### Information shown
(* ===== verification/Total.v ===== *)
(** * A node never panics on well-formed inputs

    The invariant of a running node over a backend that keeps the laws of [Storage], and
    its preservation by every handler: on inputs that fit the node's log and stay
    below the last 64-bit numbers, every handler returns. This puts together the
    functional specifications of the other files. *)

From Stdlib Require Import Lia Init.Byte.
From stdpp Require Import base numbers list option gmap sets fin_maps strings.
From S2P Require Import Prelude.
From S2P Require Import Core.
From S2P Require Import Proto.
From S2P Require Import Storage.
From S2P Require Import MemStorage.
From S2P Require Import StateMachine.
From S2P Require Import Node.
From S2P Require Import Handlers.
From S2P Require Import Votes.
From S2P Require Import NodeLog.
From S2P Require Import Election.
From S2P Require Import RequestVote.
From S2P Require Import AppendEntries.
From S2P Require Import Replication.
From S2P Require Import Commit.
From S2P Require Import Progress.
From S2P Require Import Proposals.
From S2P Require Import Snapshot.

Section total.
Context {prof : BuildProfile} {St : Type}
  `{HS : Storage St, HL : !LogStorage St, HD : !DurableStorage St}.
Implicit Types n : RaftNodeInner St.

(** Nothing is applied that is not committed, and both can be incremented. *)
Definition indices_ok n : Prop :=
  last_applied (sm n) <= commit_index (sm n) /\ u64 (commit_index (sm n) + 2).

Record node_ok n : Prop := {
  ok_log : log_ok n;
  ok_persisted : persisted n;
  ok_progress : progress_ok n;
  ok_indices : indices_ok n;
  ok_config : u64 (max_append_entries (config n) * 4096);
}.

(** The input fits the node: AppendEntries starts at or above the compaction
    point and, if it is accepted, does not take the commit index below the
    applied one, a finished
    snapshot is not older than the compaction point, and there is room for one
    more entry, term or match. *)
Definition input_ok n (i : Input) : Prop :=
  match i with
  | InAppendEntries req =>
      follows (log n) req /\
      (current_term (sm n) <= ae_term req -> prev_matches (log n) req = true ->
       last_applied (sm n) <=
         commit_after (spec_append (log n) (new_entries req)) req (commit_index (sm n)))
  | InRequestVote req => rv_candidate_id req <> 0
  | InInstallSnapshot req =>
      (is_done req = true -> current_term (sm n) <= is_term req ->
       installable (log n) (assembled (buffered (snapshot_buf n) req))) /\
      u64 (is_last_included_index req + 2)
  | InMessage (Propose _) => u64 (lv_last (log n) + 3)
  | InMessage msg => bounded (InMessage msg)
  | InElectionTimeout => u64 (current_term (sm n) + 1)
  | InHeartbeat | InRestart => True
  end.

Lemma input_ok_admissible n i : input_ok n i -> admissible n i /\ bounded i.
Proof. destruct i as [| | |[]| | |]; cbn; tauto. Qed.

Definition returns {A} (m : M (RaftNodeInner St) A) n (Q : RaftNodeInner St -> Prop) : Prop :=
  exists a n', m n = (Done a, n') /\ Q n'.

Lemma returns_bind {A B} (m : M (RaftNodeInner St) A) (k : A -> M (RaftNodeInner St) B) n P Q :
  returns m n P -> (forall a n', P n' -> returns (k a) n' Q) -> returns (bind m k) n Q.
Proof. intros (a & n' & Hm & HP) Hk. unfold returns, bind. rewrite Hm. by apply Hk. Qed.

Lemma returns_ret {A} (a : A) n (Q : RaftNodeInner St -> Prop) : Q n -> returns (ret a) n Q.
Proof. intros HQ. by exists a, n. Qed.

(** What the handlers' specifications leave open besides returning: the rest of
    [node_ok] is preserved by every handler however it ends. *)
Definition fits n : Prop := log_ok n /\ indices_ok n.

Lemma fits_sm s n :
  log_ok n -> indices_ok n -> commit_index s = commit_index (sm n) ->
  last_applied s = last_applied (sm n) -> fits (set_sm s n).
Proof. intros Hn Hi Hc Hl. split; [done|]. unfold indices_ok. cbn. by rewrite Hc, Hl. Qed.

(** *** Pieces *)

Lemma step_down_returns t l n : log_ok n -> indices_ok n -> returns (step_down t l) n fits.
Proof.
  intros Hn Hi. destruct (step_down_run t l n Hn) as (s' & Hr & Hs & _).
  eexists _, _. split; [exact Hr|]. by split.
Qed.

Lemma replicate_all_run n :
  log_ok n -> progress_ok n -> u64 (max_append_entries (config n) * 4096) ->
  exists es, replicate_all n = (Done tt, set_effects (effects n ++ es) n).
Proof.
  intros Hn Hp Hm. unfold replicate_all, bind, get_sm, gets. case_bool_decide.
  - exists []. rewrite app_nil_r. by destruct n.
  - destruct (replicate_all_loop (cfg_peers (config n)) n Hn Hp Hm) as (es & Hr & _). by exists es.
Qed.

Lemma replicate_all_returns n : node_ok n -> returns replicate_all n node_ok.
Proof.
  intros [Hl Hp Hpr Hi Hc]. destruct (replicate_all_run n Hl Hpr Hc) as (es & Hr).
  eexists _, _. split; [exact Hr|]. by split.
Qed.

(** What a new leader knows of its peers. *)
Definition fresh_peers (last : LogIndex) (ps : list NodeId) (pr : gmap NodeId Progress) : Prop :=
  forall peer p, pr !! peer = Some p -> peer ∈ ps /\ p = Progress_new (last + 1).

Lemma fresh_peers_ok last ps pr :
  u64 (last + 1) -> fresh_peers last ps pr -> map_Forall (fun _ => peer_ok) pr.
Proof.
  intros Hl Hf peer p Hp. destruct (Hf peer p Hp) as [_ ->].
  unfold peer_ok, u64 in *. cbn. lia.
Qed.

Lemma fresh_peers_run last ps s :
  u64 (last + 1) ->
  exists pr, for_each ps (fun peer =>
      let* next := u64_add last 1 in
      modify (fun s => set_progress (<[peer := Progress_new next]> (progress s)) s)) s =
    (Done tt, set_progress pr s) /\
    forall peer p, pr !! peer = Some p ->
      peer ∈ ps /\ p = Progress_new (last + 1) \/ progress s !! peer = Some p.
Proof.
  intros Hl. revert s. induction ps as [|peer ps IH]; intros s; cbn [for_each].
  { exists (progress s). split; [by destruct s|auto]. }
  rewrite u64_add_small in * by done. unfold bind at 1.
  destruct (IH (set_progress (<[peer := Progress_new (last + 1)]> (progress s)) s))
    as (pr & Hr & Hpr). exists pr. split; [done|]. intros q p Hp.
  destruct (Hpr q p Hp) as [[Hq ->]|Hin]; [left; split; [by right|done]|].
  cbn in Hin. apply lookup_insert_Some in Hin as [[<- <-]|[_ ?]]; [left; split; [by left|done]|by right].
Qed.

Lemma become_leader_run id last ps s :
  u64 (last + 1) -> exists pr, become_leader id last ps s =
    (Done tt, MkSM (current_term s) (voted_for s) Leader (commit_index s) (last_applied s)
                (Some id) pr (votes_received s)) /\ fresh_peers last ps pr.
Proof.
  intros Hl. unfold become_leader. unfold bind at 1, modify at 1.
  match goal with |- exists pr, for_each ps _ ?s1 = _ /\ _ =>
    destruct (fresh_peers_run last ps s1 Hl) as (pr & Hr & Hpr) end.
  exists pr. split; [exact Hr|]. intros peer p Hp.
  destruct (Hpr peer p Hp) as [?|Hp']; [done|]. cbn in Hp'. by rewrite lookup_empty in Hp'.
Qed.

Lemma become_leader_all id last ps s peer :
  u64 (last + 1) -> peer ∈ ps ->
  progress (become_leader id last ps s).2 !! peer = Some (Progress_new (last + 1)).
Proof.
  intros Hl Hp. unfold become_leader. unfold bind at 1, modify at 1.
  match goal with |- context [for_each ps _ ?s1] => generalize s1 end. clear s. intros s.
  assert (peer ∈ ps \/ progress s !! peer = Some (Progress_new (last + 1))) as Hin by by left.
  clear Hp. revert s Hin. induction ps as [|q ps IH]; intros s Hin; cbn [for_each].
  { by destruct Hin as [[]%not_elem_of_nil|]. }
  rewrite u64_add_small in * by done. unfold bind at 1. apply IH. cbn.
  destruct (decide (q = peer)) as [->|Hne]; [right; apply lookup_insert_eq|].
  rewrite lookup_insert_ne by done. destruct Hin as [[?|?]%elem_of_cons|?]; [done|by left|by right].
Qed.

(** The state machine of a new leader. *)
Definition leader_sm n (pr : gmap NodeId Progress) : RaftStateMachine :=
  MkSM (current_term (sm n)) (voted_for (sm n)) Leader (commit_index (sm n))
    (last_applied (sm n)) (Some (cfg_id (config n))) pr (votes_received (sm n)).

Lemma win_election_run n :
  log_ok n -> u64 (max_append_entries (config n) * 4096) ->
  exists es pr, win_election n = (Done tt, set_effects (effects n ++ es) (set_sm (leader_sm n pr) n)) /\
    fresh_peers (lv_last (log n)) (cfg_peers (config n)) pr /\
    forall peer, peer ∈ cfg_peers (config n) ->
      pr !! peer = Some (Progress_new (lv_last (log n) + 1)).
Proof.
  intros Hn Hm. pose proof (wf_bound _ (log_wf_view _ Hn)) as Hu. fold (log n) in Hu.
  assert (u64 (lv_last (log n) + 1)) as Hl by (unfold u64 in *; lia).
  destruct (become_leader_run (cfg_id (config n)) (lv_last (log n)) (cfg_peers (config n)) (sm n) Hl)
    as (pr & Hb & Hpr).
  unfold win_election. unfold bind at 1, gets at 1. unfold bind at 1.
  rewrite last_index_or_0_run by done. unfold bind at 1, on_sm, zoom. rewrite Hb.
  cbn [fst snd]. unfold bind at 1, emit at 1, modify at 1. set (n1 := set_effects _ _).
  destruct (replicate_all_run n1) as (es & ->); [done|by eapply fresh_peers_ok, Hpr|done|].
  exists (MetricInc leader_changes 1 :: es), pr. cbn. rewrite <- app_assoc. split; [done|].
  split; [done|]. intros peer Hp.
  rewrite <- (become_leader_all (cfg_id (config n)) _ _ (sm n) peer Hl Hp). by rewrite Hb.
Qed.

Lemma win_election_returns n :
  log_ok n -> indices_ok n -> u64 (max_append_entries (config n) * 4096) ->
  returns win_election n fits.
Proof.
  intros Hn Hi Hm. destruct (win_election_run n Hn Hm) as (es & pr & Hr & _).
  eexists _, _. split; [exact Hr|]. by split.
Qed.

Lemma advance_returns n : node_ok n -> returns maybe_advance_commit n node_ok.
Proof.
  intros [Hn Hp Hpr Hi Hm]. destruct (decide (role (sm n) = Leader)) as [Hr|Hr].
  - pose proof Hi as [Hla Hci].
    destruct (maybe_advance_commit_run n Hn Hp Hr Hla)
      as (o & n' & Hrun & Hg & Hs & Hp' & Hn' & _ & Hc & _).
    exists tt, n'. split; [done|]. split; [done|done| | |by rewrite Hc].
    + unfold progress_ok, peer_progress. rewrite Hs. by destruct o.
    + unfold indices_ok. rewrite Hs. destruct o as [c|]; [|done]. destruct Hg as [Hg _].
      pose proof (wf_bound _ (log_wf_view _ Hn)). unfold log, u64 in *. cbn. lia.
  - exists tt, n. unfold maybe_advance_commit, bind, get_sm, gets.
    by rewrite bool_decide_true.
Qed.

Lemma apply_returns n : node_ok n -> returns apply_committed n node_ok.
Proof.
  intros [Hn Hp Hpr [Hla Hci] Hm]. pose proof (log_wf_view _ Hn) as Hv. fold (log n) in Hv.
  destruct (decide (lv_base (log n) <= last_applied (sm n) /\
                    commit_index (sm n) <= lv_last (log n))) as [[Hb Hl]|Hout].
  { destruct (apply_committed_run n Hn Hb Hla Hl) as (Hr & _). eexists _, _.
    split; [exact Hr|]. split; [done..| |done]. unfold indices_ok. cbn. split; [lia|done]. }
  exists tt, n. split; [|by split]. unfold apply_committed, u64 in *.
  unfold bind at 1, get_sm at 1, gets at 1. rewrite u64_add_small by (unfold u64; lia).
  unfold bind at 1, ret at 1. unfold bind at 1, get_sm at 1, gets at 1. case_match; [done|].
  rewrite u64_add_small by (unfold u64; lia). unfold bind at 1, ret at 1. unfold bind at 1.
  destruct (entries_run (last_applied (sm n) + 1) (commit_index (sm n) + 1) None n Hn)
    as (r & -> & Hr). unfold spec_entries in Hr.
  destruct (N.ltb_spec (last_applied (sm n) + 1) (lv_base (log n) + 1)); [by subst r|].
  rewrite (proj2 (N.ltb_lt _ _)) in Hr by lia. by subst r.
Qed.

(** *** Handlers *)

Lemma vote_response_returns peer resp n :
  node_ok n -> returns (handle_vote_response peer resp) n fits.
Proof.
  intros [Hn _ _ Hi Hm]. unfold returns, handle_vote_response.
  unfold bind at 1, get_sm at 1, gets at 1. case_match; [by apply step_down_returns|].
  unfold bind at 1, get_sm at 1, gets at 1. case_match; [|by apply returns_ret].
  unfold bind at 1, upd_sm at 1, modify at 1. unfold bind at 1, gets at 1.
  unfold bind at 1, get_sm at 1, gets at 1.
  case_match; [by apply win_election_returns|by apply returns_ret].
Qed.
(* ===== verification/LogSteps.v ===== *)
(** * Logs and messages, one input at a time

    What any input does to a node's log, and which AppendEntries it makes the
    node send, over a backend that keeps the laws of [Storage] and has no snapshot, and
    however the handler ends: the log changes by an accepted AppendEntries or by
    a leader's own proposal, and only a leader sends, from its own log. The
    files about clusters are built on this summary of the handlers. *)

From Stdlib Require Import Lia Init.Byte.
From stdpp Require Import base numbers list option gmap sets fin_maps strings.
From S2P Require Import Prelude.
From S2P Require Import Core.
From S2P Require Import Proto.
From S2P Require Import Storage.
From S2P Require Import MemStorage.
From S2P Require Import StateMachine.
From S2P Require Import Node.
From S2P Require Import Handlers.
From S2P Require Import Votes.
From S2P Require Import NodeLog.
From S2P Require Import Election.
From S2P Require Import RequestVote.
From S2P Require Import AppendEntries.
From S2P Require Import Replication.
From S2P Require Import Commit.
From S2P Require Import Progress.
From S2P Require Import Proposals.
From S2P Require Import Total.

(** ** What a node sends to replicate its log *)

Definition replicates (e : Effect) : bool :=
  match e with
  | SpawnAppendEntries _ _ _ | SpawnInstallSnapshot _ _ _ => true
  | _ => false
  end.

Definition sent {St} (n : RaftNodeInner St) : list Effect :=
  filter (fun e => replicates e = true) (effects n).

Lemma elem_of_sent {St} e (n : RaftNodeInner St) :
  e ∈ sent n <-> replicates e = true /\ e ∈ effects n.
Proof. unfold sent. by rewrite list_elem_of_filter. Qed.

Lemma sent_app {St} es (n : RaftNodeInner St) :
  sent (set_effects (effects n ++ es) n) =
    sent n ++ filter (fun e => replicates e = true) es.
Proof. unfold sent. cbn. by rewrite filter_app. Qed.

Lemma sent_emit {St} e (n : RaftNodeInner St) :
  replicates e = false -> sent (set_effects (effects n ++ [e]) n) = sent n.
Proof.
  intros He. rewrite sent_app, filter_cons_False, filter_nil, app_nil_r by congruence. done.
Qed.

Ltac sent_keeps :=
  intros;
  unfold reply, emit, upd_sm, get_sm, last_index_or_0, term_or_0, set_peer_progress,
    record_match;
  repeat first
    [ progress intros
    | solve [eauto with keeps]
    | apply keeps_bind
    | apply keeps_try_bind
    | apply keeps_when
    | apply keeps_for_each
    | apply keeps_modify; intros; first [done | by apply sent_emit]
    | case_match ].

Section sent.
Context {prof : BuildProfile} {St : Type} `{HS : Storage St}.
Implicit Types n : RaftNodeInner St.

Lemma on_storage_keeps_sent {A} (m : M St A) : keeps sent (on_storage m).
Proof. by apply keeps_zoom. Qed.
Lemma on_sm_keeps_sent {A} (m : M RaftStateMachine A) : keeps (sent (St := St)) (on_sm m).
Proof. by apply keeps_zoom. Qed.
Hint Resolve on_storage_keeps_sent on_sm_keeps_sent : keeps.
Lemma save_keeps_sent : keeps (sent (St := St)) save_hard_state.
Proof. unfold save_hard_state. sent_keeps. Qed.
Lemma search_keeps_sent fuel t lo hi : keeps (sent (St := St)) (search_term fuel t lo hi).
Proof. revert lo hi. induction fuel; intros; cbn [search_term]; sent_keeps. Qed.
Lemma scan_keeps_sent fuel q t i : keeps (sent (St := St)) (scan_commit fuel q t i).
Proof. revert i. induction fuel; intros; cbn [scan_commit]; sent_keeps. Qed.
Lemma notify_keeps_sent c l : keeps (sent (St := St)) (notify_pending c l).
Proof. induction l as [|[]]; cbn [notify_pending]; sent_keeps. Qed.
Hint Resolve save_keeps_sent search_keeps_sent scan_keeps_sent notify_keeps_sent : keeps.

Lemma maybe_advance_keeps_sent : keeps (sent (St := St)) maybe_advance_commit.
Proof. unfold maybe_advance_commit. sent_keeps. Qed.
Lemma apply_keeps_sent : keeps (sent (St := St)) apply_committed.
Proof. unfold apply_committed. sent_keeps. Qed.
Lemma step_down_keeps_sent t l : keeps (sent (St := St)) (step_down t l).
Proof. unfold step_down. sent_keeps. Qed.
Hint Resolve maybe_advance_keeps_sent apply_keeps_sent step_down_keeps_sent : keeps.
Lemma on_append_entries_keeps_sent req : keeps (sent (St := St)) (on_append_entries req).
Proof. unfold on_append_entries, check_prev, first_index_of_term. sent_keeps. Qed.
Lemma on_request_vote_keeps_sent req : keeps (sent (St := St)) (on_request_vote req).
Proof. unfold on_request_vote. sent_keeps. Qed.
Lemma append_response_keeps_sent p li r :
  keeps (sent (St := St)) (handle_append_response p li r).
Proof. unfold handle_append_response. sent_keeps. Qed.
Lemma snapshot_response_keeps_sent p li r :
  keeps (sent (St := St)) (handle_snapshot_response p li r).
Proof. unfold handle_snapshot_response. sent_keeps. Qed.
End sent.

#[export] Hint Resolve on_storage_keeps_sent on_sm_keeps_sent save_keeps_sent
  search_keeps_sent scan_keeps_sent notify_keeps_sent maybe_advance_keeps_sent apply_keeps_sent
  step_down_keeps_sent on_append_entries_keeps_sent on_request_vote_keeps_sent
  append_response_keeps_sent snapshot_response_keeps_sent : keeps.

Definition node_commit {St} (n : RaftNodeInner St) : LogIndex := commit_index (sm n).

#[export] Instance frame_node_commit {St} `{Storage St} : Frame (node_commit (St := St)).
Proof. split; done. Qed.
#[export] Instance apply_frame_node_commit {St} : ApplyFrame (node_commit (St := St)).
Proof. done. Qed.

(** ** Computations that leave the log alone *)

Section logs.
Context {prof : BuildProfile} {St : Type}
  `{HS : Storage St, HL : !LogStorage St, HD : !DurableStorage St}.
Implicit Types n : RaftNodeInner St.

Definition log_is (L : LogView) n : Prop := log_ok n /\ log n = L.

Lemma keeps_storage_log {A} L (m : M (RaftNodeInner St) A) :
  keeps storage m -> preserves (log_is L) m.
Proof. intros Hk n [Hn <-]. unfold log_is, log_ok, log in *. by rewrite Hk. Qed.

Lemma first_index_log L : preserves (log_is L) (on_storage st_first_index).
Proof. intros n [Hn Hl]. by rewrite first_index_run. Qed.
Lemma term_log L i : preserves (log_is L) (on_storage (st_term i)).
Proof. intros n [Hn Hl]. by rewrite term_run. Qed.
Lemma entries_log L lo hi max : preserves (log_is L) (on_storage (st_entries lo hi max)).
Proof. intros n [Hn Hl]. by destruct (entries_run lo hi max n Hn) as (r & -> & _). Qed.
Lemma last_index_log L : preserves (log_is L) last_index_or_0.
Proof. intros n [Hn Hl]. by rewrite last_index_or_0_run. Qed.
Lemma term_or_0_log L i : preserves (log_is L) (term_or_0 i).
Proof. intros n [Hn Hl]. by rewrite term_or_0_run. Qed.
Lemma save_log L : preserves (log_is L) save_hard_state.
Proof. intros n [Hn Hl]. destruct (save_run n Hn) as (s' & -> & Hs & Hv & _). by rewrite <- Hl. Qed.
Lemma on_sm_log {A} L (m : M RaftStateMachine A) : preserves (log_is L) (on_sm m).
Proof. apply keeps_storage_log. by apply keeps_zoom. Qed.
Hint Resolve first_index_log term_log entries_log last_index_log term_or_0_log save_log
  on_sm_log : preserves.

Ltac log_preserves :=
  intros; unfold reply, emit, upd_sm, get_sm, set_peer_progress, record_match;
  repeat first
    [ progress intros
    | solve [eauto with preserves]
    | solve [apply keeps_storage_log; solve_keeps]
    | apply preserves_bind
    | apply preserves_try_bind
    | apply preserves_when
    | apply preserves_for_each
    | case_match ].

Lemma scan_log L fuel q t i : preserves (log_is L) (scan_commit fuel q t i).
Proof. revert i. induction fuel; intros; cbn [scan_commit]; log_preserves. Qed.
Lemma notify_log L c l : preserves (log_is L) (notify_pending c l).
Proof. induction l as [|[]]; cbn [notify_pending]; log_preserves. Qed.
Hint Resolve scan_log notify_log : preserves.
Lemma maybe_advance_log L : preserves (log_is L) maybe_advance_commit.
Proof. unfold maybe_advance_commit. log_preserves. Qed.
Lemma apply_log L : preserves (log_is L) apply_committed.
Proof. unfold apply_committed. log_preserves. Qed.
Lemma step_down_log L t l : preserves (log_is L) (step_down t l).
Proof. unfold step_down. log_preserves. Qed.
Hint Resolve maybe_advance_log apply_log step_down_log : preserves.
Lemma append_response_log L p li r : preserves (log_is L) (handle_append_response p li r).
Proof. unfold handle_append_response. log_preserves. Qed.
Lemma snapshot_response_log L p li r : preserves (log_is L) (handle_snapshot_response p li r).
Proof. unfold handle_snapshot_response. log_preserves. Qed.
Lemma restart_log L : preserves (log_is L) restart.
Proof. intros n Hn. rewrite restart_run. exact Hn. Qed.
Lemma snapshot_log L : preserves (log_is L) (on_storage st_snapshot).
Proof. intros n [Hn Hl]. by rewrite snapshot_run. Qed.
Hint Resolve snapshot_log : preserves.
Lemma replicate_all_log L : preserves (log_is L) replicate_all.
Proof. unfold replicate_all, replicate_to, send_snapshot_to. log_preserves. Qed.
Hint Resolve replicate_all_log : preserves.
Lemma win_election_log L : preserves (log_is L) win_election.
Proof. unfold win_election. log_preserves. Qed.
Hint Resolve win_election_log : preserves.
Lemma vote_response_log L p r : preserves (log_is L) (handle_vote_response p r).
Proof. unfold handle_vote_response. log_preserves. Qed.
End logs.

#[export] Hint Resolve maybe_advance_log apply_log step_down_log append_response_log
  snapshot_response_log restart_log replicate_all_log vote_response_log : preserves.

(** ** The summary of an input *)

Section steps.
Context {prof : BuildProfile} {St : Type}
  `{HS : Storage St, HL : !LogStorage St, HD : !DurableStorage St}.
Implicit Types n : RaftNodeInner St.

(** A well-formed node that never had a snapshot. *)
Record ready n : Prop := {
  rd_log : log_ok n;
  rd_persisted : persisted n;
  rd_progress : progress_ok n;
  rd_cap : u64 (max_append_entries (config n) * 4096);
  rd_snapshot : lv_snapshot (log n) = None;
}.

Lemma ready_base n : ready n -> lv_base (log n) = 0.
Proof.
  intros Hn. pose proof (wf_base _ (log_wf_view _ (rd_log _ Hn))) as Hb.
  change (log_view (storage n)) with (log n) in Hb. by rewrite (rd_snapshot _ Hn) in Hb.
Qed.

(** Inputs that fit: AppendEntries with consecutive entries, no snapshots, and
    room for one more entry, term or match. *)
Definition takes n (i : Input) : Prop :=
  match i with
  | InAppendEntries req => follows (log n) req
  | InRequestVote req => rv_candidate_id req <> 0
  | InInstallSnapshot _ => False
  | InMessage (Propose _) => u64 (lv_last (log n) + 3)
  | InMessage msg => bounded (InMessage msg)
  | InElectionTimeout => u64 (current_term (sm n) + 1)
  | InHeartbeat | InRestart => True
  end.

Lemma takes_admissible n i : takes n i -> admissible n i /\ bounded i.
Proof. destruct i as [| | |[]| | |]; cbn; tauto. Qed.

### Work instruction
What are the lines, exactly as written above, from the line with "Lemma append_response_keeps_sent p" to the line with "#[export] Hint Resolve on_storage_keeps_sent", both included? Output only those.

### Task response
Lemma append_response_keeps_sent p li r :
  keeps (sent (St := St)) (handle_append_response p li r).
Proof. unfold handle_append_response. sent_keeps. Qed.
Lemma snapshot_response_keeps_sent p li r :
  keeps (sent (St := St)) (handle_snapshot_response p li r).
Proof. unfold handle_snapshot_response. sent_keeps. Qed.
End sent.

#[export] Hint Resolve on_storage_keeps_sent on_sm_keeps_sent save_keeps_sent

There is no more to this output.